Imminent immigration raids across the United States spark anxiety and protests | American News



The Trump administration is expected to conduct immigration raids in major US cities Sunday, a prospect that has triggered vigils, demonstrations, convictions and fears.

The raids are expected to illegally target about 2,000 migrants in the United States, but this prospect has terrorized large swathes of migrant communities. Vigils took place from Los Angeles to Berlin on Friday, when a broad coalition of progressive groups condemned the raids.

"The government is deliberately terrorizing families and immigrant communities are getting worse by the day," Mary Bauer, deputy legal director of the Immigrant Justice project at the Southern Poverty Law Center, told The Guardian.

"The persistence of ill-treatment of children detained in detention centers, attacks on our asylum system and attacks on immigrant communities during threatened raids show that the priority of this administration is to terrorize communities and not to not solve the immigration problems of our country. "

Undocumented migrants described in the Guardian plan to buy food, hoping to lock themselves inside. Companies that rely on migrant labor said their employees stayed home after work.

The actions planned by the forces of order follow the testimony of the Congress on the "horrible" conditions in detention centers for migrants on the southern border, which have been described as overcrowded, dirty and without resources.

Twenty-four immigrants died under the custody of the Immigration and Customs Enforcement (Ice) Administration under the Trump.

As recently as Friday night, journalists with Vice President Mike Pence visited a border crossing in McAllen, Texas, and described the overcrowding in which men were held in cages in a "suffocating" heat where the "stench was horrible".

Pence described the conditions as "Difficult things".

Given that ice detention facilities operate with limited capacity, immigration officials have publicly suggested using hotels to detain those seized as a result of the raids.

This has prompted a chain, Marriott, to say that this would not allow its buildings to be used as detention centers for the federal government. Ice officials responded that they would be forced separate families they lack capacity.

On Saturday in Tacoma, near Seattle, police announced that a man armed with a rifle had been shot down after throwing incendiary devices at a privately run migrant detention center by the Federal Department of Justice.

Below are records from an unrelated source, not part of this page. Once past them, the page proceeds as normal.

Lemma commitOne_ok (n n' : Z) k s a a' r r' w w' :
  regs_ok (in_rob r) (w_heap w) (w_sb w) →
  commitOne fl cyc e n a r w = Ok (k, n', s, a', r', w') → iteration n a r w k n' s a' r' w'.
Proof.
  intros Hr E. unfold commitOne in E. apply bind_ok in E as (a1 & E1 & E).
  assert (H1 : arch_same a a1).
  { destruct (bool_decide _); [by eapply handleInterrupt_same|by injection E1 as <-]. }
  apply bind_ok in E as ([o a2] & E2 & E). apply committing_same in E2 as (l & -> & _).
  set (a2 := a1 <| priority_list := l |>) in *. assert (H2 : arch_same a a2) by done. clearbody a2. clear E1 H1 a1 l.
  destruct o as [t|]; [|injection E as <- <- <- <- <- <-; by constructor; [|split; [|apply marked_refl]]].
  destruct (_ =? 0); [injection E as <- <- <- <- <- <-; by constructor; [|split; [|apply marked_refl]]|].
  apply bind_ok in E as (o & Ep & E). apply bind_ok in E as (p & ->%deref_ok & E). apply readHeadInst_ok in Ep.
  apply bind_ok in E as (d & Hd%deref_ok & E). destruct (readyToCommit d) eqn:Hc; cbn [negb] in E.
  2: { injection E as <- <- <- <- <- <-. constructor; [|split; [done|apply marked_refl]].
       unfold stallReason. by destruct (isLoad d), (isStore d), (isMemBarrier d), (isWriteBarrier d). }
  cbn zeta in E. apply bind_ok in E as (? & Ht%assert_ok & E). apply bool_decide_eq_true in Ht. subst t.
  destruct (isSquashed d) eqn:Hs.
  - apply bind_ok in E as ([r1 w1] & Er & E). injection E as <- <- <- <- <- <-.
    eapply it_squashed; try done. by eapply retireHead_retired.
  - set (a3 := on_commit _ _) in E. assert (H3 : arch_same a a3) by done. clearbody a3. clear H2 a2.
    apply bind_ok in E as ([[[s1 a4] r1] w1] & Eh & E).
    destruct (commitHead_ok _ d _ _ _ _ _ _ _ _ Hd Ep Hr Eh) as [(Hne & -> & H4 & H5)|(-> & Hx & Hf & Hret & Ec & Ew & m & Em & EM)].
    + rewrite bool_decide_false in E by done. injection E as <- <- <- <- <- <-.
      constructor; [done|]. split; [by etrans|done].
    + rewrite bool_decide_true in E by done. apply bind_ok in E as (d' & Hd'%deref_ok & E).
      apply bind_ok in E as ([stop a5] & Ea%afterCommit_ok & E). injection E as <- <- <- <- <- <-.
      destruct (hrel_lookup_r _ _ _ _ _ (rt_core _ _ _ _ _ _ Hret) Hd') as (d0 & Hd0 & Hcore).
      rewrite Hd in Hd0. injection Hd0 as <-.
      rewrite (f_equal seqNum Hcore : seqNum d' = seqNum d) in Ea.
      eapply it_commit; try done; [|by eapply committed_after].
      destruct H3 as (_ & <- & _). exact Em.
Qed.

(** ** A cycle of commits *)
(** Each thread's instructions are its own and appear once. *)
Definition lists_ok h r : Prop :=
  ∀ t, NoDup (instList r t) ∧ ∀ p, p ∈ instList r t → ∃ d, h !! p = Some d ∧ threadNumber d = t.

(** The instructions of [l] of one thread; those that were not squashed. *)
Definition of_thread h (t : nat) (l : list InstPtr) : list InstPtr :=
  filter (λ p, threadNumber <$> h !! p = Some t) l.
Definition unsquashed h (l : list InstPtr) : list InstPtr := filter (λ p, st_at Squashed h p = false) l.
(** The sequence number of the last instruction of [l]. *)
Definition last_seq h (l : list InstPtr) (z : Z) : Z := foldl (λ _ p, seq_at h p) z l.
Definition commitAt h (m : UnifiedRenameMap) (p : InstPtr) : res UnifiedRenameMap :=
  d ← deref (h !! p); commitRename (regFile e) d m.
Lemma commit_refines_scheme_witness :
  NDA.reachable strict_flags next4
    (view com5 (commits env0 com5).1.1.2 (commits env0 com5).1.2 (commits env0 com5).2).
Proof.
  refine (proj2 (commit_refines_scheme strict_flags next4 12 env0 com5 _ _ (arch0 (s_commit com5)) _ _ _
    com5_reach eq_refl (commits_ok env0 com5 _))). by vm_compute.
Defined.

(** ** A fault *)
Definition flt_inst : DynInst := add_at 1 64 4 5 <| fault := OtherFault 7 |>.
Definition flt1 : Sys := do_fetch 0 flt_inst (do_rename (preg 5) sys0).
Definition flt2 : Sys := do_mark 0 setCanCommit (do_mark 0 setExecuted (do_get strict_flags 0 flt1)).
Lemma flt2_inv : rob_inv strict_flags (λ _, 0) (s_rob flt2) (s_world flt2).
Proof.
  apply (NDA.reachable_inv strict_flags next4). do 2 (apply run_mark; [intros d; apply mark_quiet; set_solver|]).
  eapply (run_get _ _ 0 flt_inst).
  - apply run_fetch; [|by vm_compute]. apply run_rename, reach_init, sys0_initial.
  - split; try (vm_compute; done).
    + intros [|tid]; vm_compute; inversion 1.
    + intros q. vm_compute. inversion 1.
    + intros x Hx. vm_compute in Hx. inversion_clear Hx as [|? ? ? Hx']; [|inversion Hx']. split; [done|]. by vm_compute.
    + intros q e x y [[|tid] Hq]; vm_compute in Hq; inversion Hq.
Qed.

Lemma commit_faults_precise_witness :
  (commits env0 flt2).1.1.1.2 = InstructionFault
  ∧ ((commits env0 flt2).1.1.1.1 = 0
     ∧ (∃ t p, trapped env0 t p (commits env0 flt2).1.1.2 (commits env0 flt2).1.2 (commits env0 flt2).2)
     ∧ ∀ t, commitMap (commits env0 flt2).1.1.2 t = map0 ∧ lastCommitedSeqNum (a_commit (commits env0 flt2).1.1.2) t = 0).
Proof.
  assert (E : (commits env0 flt2).1.1.1.2 = InstructionFault) by by vm_compute. split; [done|].
  eapply (commit_faults_precise strict_flags 12 env0 (λ _, 0) _ (arch0 (s_commit flt2))); [exact flt2_inv|].
  rewrite <- E. apply commits_ok. by vm_compute.
Defined.

(** With stores outstanding the fault waits. *)
Definition env_st : CommitEnv :=
  MkCommitEnv false (λ _, false) (λ _, NoFault) (λ _ _ _ _, pc_at 4096) (λ _, false) 10 13 (λ _ _, None) 1 next4
    (λ _, true) false file0.
Lemma commit_head_decides_witness :
  (commits env_st flt2).1.1.1.1 = 0 ∧ (commits env_st flt2).1.1.1.2 = StoreOrder
  ∧ (commits env_st flt2).1.2 = s_rob flt2 ∧ (commits env_st flt2).2 = s_world flt2.
Proof.
  pose (d := setCanCommit (setExecuted (setInROB 10 flt_inst))).
  eapply (commit_head_decides strict_flags 12 env_st (λ _, 0) 0 0 d _ _ (arch0 (s_commit flt2)));
    [exact flt2_inv|done|done|done|done|done|by vm_compute|by vm_compute|by vm_compute|by vm_compute|].
  apply commits_ok. by vm_compute.
Defined.

(** ** Two threads *)
(** Thread 0's head is number 7, thread 1's is number 3. *)
Definition smt_heap : heap :=
  <[0%nat := setCanCommit (setInROB 1 (add_at 7 64 4 5))]> {[1%nat := setCanCommit (setInROB 1 (add_at 3 64 4 6))]}.
Definition smt_rob : ROB :=
  MkROB (λ _, Running) Dynamic 16 (λ t, if (t <? 2)%nat then 1 else 0) (λ _, 16) (λ t, if (t <? 2)%nat then [t] else []) 4
    None None (λ _, None) (λ _, false) 0 0 2 (λ _, 0) (λ _, 0) (λ _, true) 2 [0%nat; 1%nat].
Lemma oldest_ready_is_first_witness :
  seq_at smt_heap 1 < seq_at smt_heap 0 ∧ oldestReady smt_heap (arch0 commit0) smt_rob = Ok (Some 0%nat)
  ∧ ∃ l1 l2, [0%nat; 1%nat] = l1 ++ 0%nat :: l2 ∧ choosable smt_heap (arch0 commit0) smt_rob 0 = true
             ∧ ∀ x, x ∈ l1 → choosable smt_heap (arch0 commit0) smt_rob x = false.
Proof.
  split; [by vm_compute|]. split; [by vm_compute|].
  apply (oldest_ready_is_first smt_heap (arch0 commit0) smt_rob 0); [|by vm_compute].
  intros x y p d Hx Hy Hp Hd. cbn in Hx, Hy.
  assert (seqNum d = 7 ∨ seqNum d = 3).
  { apply elem_of_cons in Hx as [Hx|Hx%list_elem_of_singleton]; subst x; vm_compute in Hp; injection Hp as <-;
      vm_compute in Hd; injection Hd as <-; vm_compute; auto. }
  apply elem_of_cons in Hy as [Hy|Hy%list_elem_of_singleton]; lia.
Defined.

(** ** A whole cycle *)
Definition cycle5 : CArch * ROB * World IQ :=
  match commit strict_flags 12 env0 msg0 (λ _, 0) [] (arch0 (s_commit com5)) (s_rob com5) (s_world com5) with
  | Ok x => x
  | Err _ => (arch0 (s_commit com5), s_rob com5, s_world com5)
  end.
(** Both instructions left: the buffer is reported empty, with 16 free entries. *)
Lemma commit_reports_rob_witness :
  usedROB (a_info cycle5.1.1 0) = true ∧ emptyROB (a_info cycle5.1.1 0) = true
  ∧ freeROBEntries (a_info cycle5.1.1 0) = 16 ∧ freeROBEntries (a_info cycle5.1.1 0) = numFreeEntries_tid 0 cycle5.1.2.
Proof.
  assert (E : commit strict_flags 12 env0 msg0 (λ _, 0) [] (arch0 (s_commit com5)) (s_rob com5) (s_world com5)
    = Ok (cycle5.1.1, cycle5.1.2, cycle5.2)) by by vm_compute.
  destruct (commit_reports_rob strict_flags 12 env0 msg0 (λ _, 0) [] (arch0 (s_commit com5)) _ _ _ _ _ 0 ltac:(done) E
    ltac:(vm_compute; left)) as (H1 & H2 & _).
  split; [apply H1; by vm_compute|]. split; [by vm_compute|]. split; [by vm_compute|]. apply H2. by vm_compute.
Defined.

Definition tick2 : CArch * ROB * World IQ :=
  match tick strict_flags 12 env_st msg0 (λ _, 0) [] [] (arch0 (s_commit flt2)) (s_rob flt2) (s_world flt2) with
  | Ok x => x
  | Err _ => (arch0 (s_commit flt2), s_rob flt2, s_world flt2)
  end.
(** The fault waits for the stores, and commit stays active. *)
Lemma commit_stays_active_witness : c_status tick2.1.1 = Active.
Proof.
  assert (E : tick strict_flags 12 env_st msg0 (λ _, 0) [] [] (arch0 (s_commit flt2)) (s_rob flt2) (s_world flt2)
    = Ok (tick2.1.1, tick2.1.2, tick2.2)) by by vm_compute.
  apply (commit_stays_active strict_flags 12 env_st msg0 (λ _, 0) [] [] (arch0 (s_commit flt2)) tick2.1.1
    (s_rob flt2) tick2.1.2 (s_world flt2) tick2.2 0 ltac:(done) E).
  - vm_compute. left.
  - right. right. split; [by vm_compute|]. eexists _, _. split_and!; by vm_compute.
Defined.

Homeland Security.

The shooting took place about six hours after a peaceful rally outside the detention center on Friday night, a police spokesman said. A rally scheduled for Saturday has been moved.

The Tacoma Northwest Detention Center detains migrants awaiting deportation and has also kept migrant parents separated from children under Trump's "zero tolerance" policy.

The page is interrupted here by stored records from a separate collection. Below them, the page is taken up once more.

(* ===== verification/Targets.v ===== *)
(** * Targets of branches

    The three tables that predict where a branch goes: the return address stack, the
    branch target buffer and the indirect predictor. *)

From S2P Require Import Prelude Regs DynInst IntMath.
Local Open Scope Z_scope.

(** * Return address stack

    [src/cpu/pred/ras.hh] and [ras.cc]: a circular stack of return addresses that keeps
    the youngest calls when it overflows. *)
Local Open Scope Z_scope.

Record ReturnAddrStack := MkRAS {
  addrStack : list PCState;
  ras_numEntries : Z;
  usedEntries : Z;
  tos : Z;
}.
#[export] Instance ReturnAddrStack_eta : Updatable ReturnAddrStack := λ r, MkRAS (addrStack r) (ras_numEntries r) (usedEntries r) (tos r).

Definition ras_reset (r : ReturnAddrStack) : ReturnAddrStack :=
  r <| usedEntries := 0 |> <| tos := 0 |> <| addrStack ::= fmap (λ _, pc_set 0) |>.
(** [init]; the slots [resize] creates are overwritten by [reset]. *)
Definition ras_init (n : Z) : ReturnAddrStack := ras_reset (MkRAS (replicate (Z.to_nat n) (pc_set 0)) n 0 0).
Definition ras_top (r : ReturnAddrStack) : res PCState := vget (addrStack r) (tos r).
Definition topIdx (r : ReturnAddrStack) : Z := tos r.
Definition ras_empty (r : ReturnAddrStack) : bool := usedEntries r =? 0.
Definition ras_full (r : ReturnAddrStack) : bool := usedEntries r =? ras_numEntries r.
Definition incrTos (r : ReturnAddrStack) : ReturnAddrStack :=
  let t := u32 (tos r + 1) in r <| tos := if t =? ras_numEntries r then 0 else t |>.
Definition decrTos (r : ReturnAddrStack) : ReturnAddrStack :=
  r <| tos := if tos r =? 0 then u32 (ras_numEntries r - 1) else tos r - 1 |>.
Definition ras_push (return_addr : PCState) (r : ReturnAddrStack) : res ReturnAddrStack :=
  let r := incrTos r in
  s ← vset (tos r) return_addr (addrStack r);
  let r := r <| addrStack := s |> in
  Ok (if usedEntries r =? ras_numEntries r then r else r <| usedEntries := u32 (usedEntries r + 1) |>).
Definition ras_pop (r : ReturnAddrStack) : ReturnAddrStack :=
  let r := if 0 <? usedEntries r then r <| usedEntries := usedEntries r - 1 |> else r in
  decrTos r.
Definition ras_restore (top_entry_idx : Z) (restored : PCState) (r : ReturnAddrStack) : res ReturnAddrStack :=
  let r := r <| tos := top_entry_idx |> in
  s ← vset (tos r) restored (addrStack r);
  Ok (r <| addrStack := s |>).
(** ** Direction predictors

    The virtual methods.  [H] is the type of the history object behind a [void *]; the
    object is owned by the history entry that holds the pointer, so it is a value here,
    [None] for [NULL].  In [dp_update] the last flag is [squashed]. *)
Class Predictor (P H : Type) := {
  dp_lookup : nat → Z → P → res (bool * option H * P);
  dp_uncondBranch : nat → Z → P → res (option H * P);
  dp_btbUpdate : nat → Z → option H → P → res P;
  dp_update : nat → Z → bool → option H → bool → P → res P;
  dp_squash : nat → option H → P → res P;
  dp_getGHR : nat → option H → P → res Z;
}.

Record PredictorHistory (H : Type) := MkPredictorHistory {
  ph_seqNum : Z;
  ph_pc : Z;
  bpHistory : option H;
  RASTarget : PCState;
  RASIndex : Z;
  ph_tid : nat;
  predTaken : bool;
  usedRAS : bool;
  pushedRAS : bool;
  wasCall : bool;
  wasReturn : bool;
  wasIndirect : bool;
}.
Arguments MkPredictorHistory {H}.
Arguments ph_seqNum {H}. Arguments ph_pc {H}. Arguments bpHistory {H}. Arguments RASTarget {H}. Arguments RASIndex {H}. Arguments ph_tid {H}.
Arguments predTaken {H}. Arguments usedRAS {H}. Arguments pushedRAS {H}. Arguments wasCall {H}. Arguments wasReturn {H}. Arguments wasIndirect {H}.
#[export] Instance PredictorHistory_eta {H} : Updatable (PredictorHistory H) := λ r,
  MkPredictorHistory (ph_seqNum r) (ph_pc r) (bpHistory r) (RASTarget r) (RASIndex r) (ph_tid r) (predTaken r) (usedRAS r) (pushedRAS r)
    (wasCall r) (wasReturn r) (wasIndirect r).

(** [predHist] of a thread is a deque, its front (the youngest branch) first. *)
Record BPredUnit (P H : Type) := MkBPredUnit {
  predHist : nat → list (PredictorHistory H);
  bp_BTB : DefaultBTB;
  bp_RAS : nat → ReturnAddrStack;
  useIndirect : bool;
  iPred : IndirectPredictor;
  dirPred : P;
}.
Arguments MkBPredUnit {P H}.
Arguments predHist {P H}. Arguments bp_BTB {P H}. Arguments bp_RAS {P H}. Arguments useIndirect {P H}. Arguments iPred {P H}. Arguments dirPred {P H}.
#[export] Instance BPredUnit_eta {P H} : Updatable (BPredUnit P H) := λ r,
  MkBPredUnit (predHist r) (bp_BTB r) (bp_RAS r) (useIndirect r) (iPred r) (dirPred r).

Saturday, in Chicago, about 5,000 protesters demonstrated against Trump's immigration policies, chanting slogans criticizing the president and Ice. Police said the protest was peaceful and that there was no arrest. Chicago is a target city.

Demonstrations took place in other cities, including Phoenix, which should not be among the attacked cities. Friday night, dozens of protesters blocked a street in the city center and disrupted streetcar traffic. The police arrested 16.

Trump first announced that his administration would conduct nationwide raids in June, only to postpone the operation. Now they are scheduled to go ahead with weeks of notice.

The conviction was pronounced by a wide range of progressive organizations, including groups generally focused on issues outside the debate on immigration.

The eve Lights for Liberty protesting the raids brought together the Federation of American Teachers and sponsored by the Women's march. Young climate activists with the Sunrise movement Boston participated in a vigil to protest "inhumane conditions" in detention centers known as "concentration camps".

Bridgette Gomez, director of strategic partnerships at Planned Parenthood, the largest network of nonprofit reproductive health clinics in the United States, said, "These raids are a cruel, racist and dangerous extension of the already horrendous policy of the United States. Trump-Pence administration.

"As a health care provider at Planned Parenthood, we condemn immigration raids that deter immigrants seeking the care they need and deserve."